**Your goal**
Print verbatim the lines of the entries from the one containing "Inventory.v" to the last, inclusive, and no others.

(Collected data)

(* ===== verification/_CoqProject ===== *)
-Q . S2P
Prelude.v
GoStd.v
GoHeap.v
Model.v
Lamport.v
Queue.v
Flow.v
Threads.v
Credits.v
Custody.v
Interfaces.v
Json.v
JsonProps.v
Rfc3339.v
JsonDecoded.v
Wire.v
Keys.v
LedgerApp.v
LedgerSpec.v
LedgerProps.v
LedgerTheorems.v
LedgerQuery.v
Validator.v
Inventory.v
Radar.v
Router.v
Buffers.v
HTTPClient.v
Http.v
LedgerClient.v
Broker.v
BrokerMissions.v
BrokerGossip.v
BrokerHTTP.v
Explorer.v
BrokerThreads.v
BrokerSafe.v
BrokerCustody.v
BrokerLive.v
Station.v
StationHTTP.v
StationThreads.v
System.v
Drone.v
Handover.v
SystemLive.v
Processes.v
Cluster.v
Races.v
Sensor.v
SensorProcess.v
Grid.v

**Your response**
Inventory.v
Radar.v
Router.v
Buffers.v
HTTPClient.v
Http.v
LedgerClient.v
Broker.v
BrokerMissions.v
BrokerGossip.v
BrokerHTTP.v
Explorer.v
BrokerThreads.v
BrokerSafe.v
BrokerCustody.v
BrokerLive.v
Station.v
StationHTTP.v
StationThreads.v
System.v
Drone.v
Handover.v
SystemLive.v
Processes.v
Cluster.v
Races.v
Sensor.v
SensorProcess.v
Grid.v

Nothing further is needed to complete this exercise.